## What you are asked to do
Write the data out again, exactly as given.

## Collected data
(* ===== verification/TasksOps.v ===== *)
(** * Every transition of [core.go] keeps the invariant

    The lemmas of [TasksLifecycle] at the level of the whole invariant, each
    with what it does to the rows; then the composite operations: eviction
    from the dead-letter queue, failure handling and restarts. *)

From S2P Require Export TasksCounts.

Section ops.
Context {U : Utils} {UO : UtilsOk U} {H : Honey} {HO : HoneyOk H}.
Implicit Types (t u : Task.t) (v : View).

Ltac solve_off t :=
  let a := fresh "a" in let q := fresh "q" in let st := fresh "st" in
  intros a q st; unfold ind, counted, no_off;
  destruct (decide (in_queue a q t)); repeat case_decide; try lia; naive_solver congruence.

Lemma op_deleteTask v off sq t reason :
  Inv_gen v off sq -> has (v_table v) t ->
  wpv (deleteTask t reason) v (fun _ v' => Inv_gen v' off sq /\
    v_table v' = delete (task_key (Task.Id t)) (v_table v) /\ same_meta v v').
Proof.
  intros Hinv Ht. eapply wpv_mono;
    [apply (wpv_deleteTask (has (v_table v))); [apply Hinv|apply stored_has|done]|].
  intros [] v' (Hix & Et & Ec & Hm). split; [|done].
  eapply Inv_gen_removed; [done..| |].
  - apply (additive_comp (gauge_add (Task.State t) (-1)));
      [apply additive_gauge_add|apply additive_count_deletion].
  - solve_off t.
Qed.
(* ===== verification/TasksHandlers.v ===== *)
(** * The remaining handlers: reports, deletion, restart *)

From S2P Require Export TasksDequeue.

Section handlers.
Context {U : Utils} {UO : UtilsOk U} {H : Honey} {HO : HoneyOk H}.
Implicit Types (t u : Task.t) (v : View).

Lemma Inv_meta v v' : same_meta v v' -> Inv_gen v' no_off (seq_of v) -> Inv v -> Inv v'.
Proof.
  intros Hm Hg [_ Hu]. split; [by rewrite (seq_of_meta v v')|]. destruct Hm as (-> & _). done.
Qed.

Lemma lookup_has v off sq i t :
  Inv_gen v off sq -> wf_id i -> v_table v !! task_key i = Some t ->
  has (v_table v) t /\ Task.Id t = i.
Proof.
  intros Hinv Hi E. destruct (ig_table _ _ _ Hinv _ _ E) as [Ek Hw].
  apply task_key_inj in Ek; [|done|by apply wf_Id]. subst i. done.
Qed.

(** ** [ReportStatus] *)

(** The verdict on a report, from the row it finds. *)
Definition verdict v (e : ReportStatusRequestEntry.t) : ReportResult :=
  match v_table v !! task_key (ReportStatusRequestEntry.TaskId e) with
  | None => RESULT_NOT_FOUND
  | Some t =>
      if decide (in_progress t) then
        if decide (Task.Attempts t = ReportStatusRequestEntry.Attempt e) then
          match ReportStatusRequestEntry.Status e with
          | STATUS_IN_PROGRESS | STATUS_FAILED | STATUS_SUCCEEDED => RESULT_OK
          | _ => RESULT_INVALID
          end
        else RESULT_STALE_ATTEMPT
      else RESULT_NOT_IN_PROGRESS
  end.

Definition all_retry_safe (now : Z) v : Prop :=
  forall t, has (v_table v) t -> in_progress t -> retry_safe now t.

(** What one applied report does to the row [t]. *)
Definition reported (now ka : Z) (status : Status) v t (v' : View) : Prop :=
  match status with
  | STATUS_IN_PROGRESS => v_table v' = <[task_key (Task.Id t) := renewed now ka t]> (v_table v)
  | STATUS_SUCCEEDED => v_table v' = delete (task_key (Task.Id t)) (v_table v)
  | STATUS_FAILED => settled v t v'
  | _ => v' = v
  end.

Lemma retry_safe_renewed now ka n t : retry_safe n t -> retry_safe n (renewed now ka t).
Proof. unfold retry_safe, threaded, backoff. by destruct t. Qed.

Lemma op_reportStatus v now status attempt ka dlqc i :
  let e := ReportStatusRequestEntry.mk i status attempt ka in
  Inv v -> wf_id i -> is_i64 now -> all_retry_safe now v ->
  wpv (reportStatus i now status attempt ka dlqc) v (fun r v' =>
    r = verdict v e /\ Inv v' /\ all_retry_safe now v' /\ same_meta v v' /\
    (r <> RESULT_OK -> v' = v) /\
    (r = RESULT_OK -> exists t, has (v_table v) t /\ Task.Id t = i /\ reported now ka status v t v')).
Proof.
  intros e Hinv Hi Hnow Hsafe. unfold reportStatus, verdict. vstep. vstep. cbn.
  destruct (v_table v !! task_key i) as [t|] eqn:E; [|by apply wpv_ret].
  destruct Hinv as [Hg Hu]. destruct (lookup_has _ _ _ _ _ Hg Hi E) as [Ht Ei].
  pose proof (has_wf _ _ _ _ Hg Ht) as Hw.
  case_bool_decide as Hst; [rewrite decide_False by done; by apply wpv_ret|].
  assert (Hp : in_progress t) by (exact Hst). rewrite decide_True by done.
  destruct (Z.eqb_spec (Task.Attempts t) attempt) as [Ea|Ea]; cbn [negb];
    [rewrite decide_True by done|rewrite decide_False by done; by apply wpv_ret].
  destruct status; try by apply wpv_ret.
  - vstep. eapply wpv_mono; [by apply op_deleteTask|]. intros [] v' (Hg' & Et & Hm). apply wpv_ret.
    assert (Hr : forall u, has (v_table v') u <-> mem_upd (has (v_table v)) (Task.Id t) None u)
      by (intros u; rewrite Et; apply has_delete; [apply Hg|done]).
    split; [done|]. split; [by apply (Inv_meta v)|]. split; [|split; [done|]; split; [done|]; intros _; by exists t].
    intros u [[=]|[Hu' _]]%Hr. by apply Hsafe.
  - vstep. eapply wpv_mono; [by apply op_heartbeatTask|]. intros [] v' (Hg' & Et & Hm). apply wpv_ret.
    assert (EI : Task.Id (renewed now ka t) = Task.Id t) by apply renewed_fields.
    pose proof Et as Et'. rewrite <-EI in Et'.
    assert (Hr : forall u, has (v_table v') u <->
      mem_upd (has (v_table v)) (Task.Id (renewed now ka t)) (Some (renewed now ka t)) u).
    { intros u. rewrite Et'. apply has_insert; [apply Hg|]. eapply has_wf; [exact Hg'|].
      unfold has. rewrite Et'. apply lookup_insert_eq. }
    split; [done|]. split; [by apply (Inv_meta v)|]. split; [|split; [done|]; split; [done|]; intros _; by exists t].
    intros u [[= <-]|[Hu' _]]%Hr Hpu; [|by apply Hsafe]. by apply retry_safe_renewed, Hsafe.
  - vstep. eapply wpv_mono; [apply (op_handleTaskFailure v (seq_of v)); try done; by apply Hsafe|].
    intros [] v' (Hg' & Hset). apply wpv_ret. pose proof Hset as (Hm & _ & Hnew & Hnp).
    split; [done|]. split; [by apply (Inv_meta v)|]. split; [|split; [done|]; split; [done|]; intros _; by exists t].
    intros u Hu' Hpu. destruct (Hnew u Hu') as [?|[Eu _]]; [by apply Hsafe|]. by destruct (Hnp u).
Qed.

## Your solution
(* ===== verification/TasksOps.v ===== *)
(** * Every transition of [core.go] keeps the invariant

    The lemmas of [TasksLifecycle] at the level of the whole invariant, each
    with what it does to the rows; then the composite operations: eviction
    from the dead-letter queue, failure handling and restarts. *)

From S2P Require Export TasksCounts.

Section ops.
Context {U : Utils} {UO : UtilsOk U} {H : Honey} {HO : HoneyOk H}.
Implicit Types (t u : Task.t) (v : View).

Ltac solve_off t :=
  let a := fresh "a" in let q := fresh "q" in let st := fresh "st" in
  intros a q st; unfold ind, counted, no_off;
  destruct (decide (in_queue a q t)); repeat case_decide; try lia; naive_solver congruence.

Lemma op_deleteTask v off sq t reason :
  Inv_gen v off sq -> has (v_table v) t ->
  wpv (deleteTask t reason) v (fun _ v' => Inv_gen v' off sq /\
    v_table v' = delete (task_key (Task.Id t)) (v_table v) /\ same_meta v v').
Proof.
  intros Hinv Ht. eapply wpv_mono;
    [apply (wpv_deleteTask (has (v_table v))); [apply Hinv|apply stored_has|done]|].
  intros [] v' (Hix & Et & Ec & Hm). split; [|done].
  eapply Inv_gen_removed; [done..| |].
  - apply (additive_comp (gauge_add (Task.State t) (-1)));
      [apply additive_gauge_add|apply additive_count_deletion].
  - solve_off t.
Qed.
(* ===== verification/TasksHandlers.v ===== *)
(** * The remaining handlers: reports, deletion, restart *)

From S2P Require Export TasksDequeue.

Section handlers.
Context {U : Utils} {UO : UtilsOk U} {H : Honey} {HO : HoneyOk H}.
Implicit Types (t u : Task.t) (v : View).

Lemma Inv_meta v v' : same_meta v v' -> Inv_gen v' no_off (seq_of v) -> Inv v -> Inv v'.
Proof.
  intros Hm Hg [_ Hu]. split; [by rewrite (seq_of_meta v v')|]. destruct Hm as (-> & _). done.
Qed.

Lemma lookup_has v off sq i t :
  Inv_gen v off sq -> wf_id i -> v_table v !! task_key i = Some t ->
  has (v_table v) t /\ Task.Id t = i.
Proof.
  intros Hinv Hi E. destruct (ig_table _ _ _ Hinv _ _ E) as [Ek Hw].
  apply task_key_inj in Ek; [|done|by apply wf_Id]. subst i. done.
Qed.

(** ** [ReportStatus] *)

(** The verdict on a report, from the row it finds. *)
Definition verdict v (e : ReportStatusRequestEntry.t) : ReportResult :=
  match v_table v !! task_key (ReportStatusRequestEntry.TaskId e) with
  | None => RESULT_NOT_FOUND
  | Some t =>
      if decide (in_progress t) then
        if decide (Task.Attempts t = ReportStatusRequestEntry.Attempt e) then
          match ReportStatusRequestEntry.Status e with
          | STATUS_IN_PROGRESS | STATUS_FAILED | STATUS_SUCCEEDED => RESULT_OK
          | _ => RESULT_INVALID
          end
        else RESULT_STALE_ATTEMPT
      else RESULT_NOT_IN_PROGRESS
  end.

Definition all_retry_safe (now : Z) v : Prop :=
  forall t, has (v_table v) t -> in_progress t -> retry_safe now t.

(** What one applied report does to the row [t]. *)
Definition reported (now ka : Z) (status : Status) v t (v' : View) : Prop :=
  match status with
  | STATUS_IN_PROGRESS => v_table v' = <[task_key (Task.Id t) := renewed now ka t]> (v_table v)
  | STATUS_SUCCEEDED => v_table v' = delete (task_key (Task.Id t)) (v_table v)
  | STATUS_FAILED => settled v t v'
  | _ => v' = v
  end.

Lemma retry_safe_renewed now ka n t : retry_safe n t -> retry_safe n (renewed now ka t).
Proof. unfold retry_safe, threaded, backoff. by destruct t. Qed.

Lemma op_reportStatus v now status attempt ka dlqc i :
  let e := ReportStatusRequestEntry.mk i status attempt ka in
  Inv v -> wf_id i -> is_i64 now -> all_retry_safe now v ->
  wpv (reportStatus i now status attempt ka dlqc) v (fun r v' =>
    r = verdict v e /\ Inv v' /\ all_retry_safe now v' /\ same_meta v v' /\
    (r <> RESULT_OK -> v' = v) /\
    (r = RESULT_OK -> exists t, has (v_table v) t /\ Task.Id t = i /\ reported now ka status v t v')).
Proof.
  intros e Hinv Hi Hnow Hsafe. unfold reportStatus, verdict. vstep. vstep. cbn.
  destruct (v_table v !! task_key i) as [t|] eqn:E; [|by apply wpv_ret].
  destruct Hinv as [Hg Hu]. destruct (lookup_has _ _ _ _ _ Hg Hi E) as [Ht Ei].
  pose proof (has_wf _ _ _ _ Hg Ht) as Hw.
  case_bool_decide as Hst; [rewrite decide_False by done; by apply wpv_ret|].
  assert (Hp : in_progress t) by (exact Hst). rewrite decide_True by done.
  destruct (Z.eqb_spec (Task.Attempts t) attempt) as [Ea|Ea]; cbn [negb];
    [rewrite decide_True by done|rewrite decide_False by done; by apply wpv_ret].
  destruct status; try by apply wpv_ret.
  - vstep. eapply wpv_mono; [by apply op_deleteTask|]. intros [] v' (Hg' & Et & Hm). apply wpv_ret.
    assert (Hr : forall u, has (v_table v') u <-> mem_upd (has (v_table v)) (Task.Id t) None u)
      by (intros u; rewrite Et; apply has_delete; [apply Hg|done]).
    split; [done|]. split; [by apply (Inv_meta v)|]. split; [|split; [done|]; split; [done|]; intros _; by exists t].
    intros u [[=]|[Hu' _]]%Hr. by apply Hsafe.
  - vstep. eapply wpv_mono; [by apply op_heartbeatTask|]. intros [] v' (Hg' & Et & Hm). apply wpv_ret.
    assert (EI : Task.Id (renewed now ka t) = Task.Id t) by apply renewed_fields.
    pose proof Et as Et'. rewrite <-EI in Et'.
    assert (Hr : forall u, has (v_table v') u <->
      mem_upd (has (v_table v)) (Task.Id (renewed now ka t)) (Some (renewed now ka t)) u).
    { intros u. rewrite Et'. apply has_insert; [apply Hg|]. eapply has_wf; [exact Hg'|].
      unfold has. rewrite Et'. apply lookup_insert_eq. }
    split; [done|]. split; [by apply (Inv_meta v)|]. split; [|split; [done|]; split; [done|]; intros _; by exists t].
    intros u [[= <-]|[Hu' _]]%Hr Hpu; [|by apply Hsafe]. by apply retry_safe_renewed, Hsafe.
  - vstep. eapply wpv_mono; [apply (op_handleTaskFailure v (seq_of v)); try done; by apply Hsafe|].
    intros [] v' (Hg' & Hset). apply wpv_ret. pose proof Hset as (Hm & _ & Hnew & Hnp).
    split; [done|]. split; [by apply (Inv_meta v)|]. split; [|split; [done|]; split; [done|]; intros _; by exists t].
    intros u Hu' Hpu. destruct (Hnew u Hu') as [?|[Eu _]]; [by apply Hsafe|]. by destruct (Hnp u).
Qed.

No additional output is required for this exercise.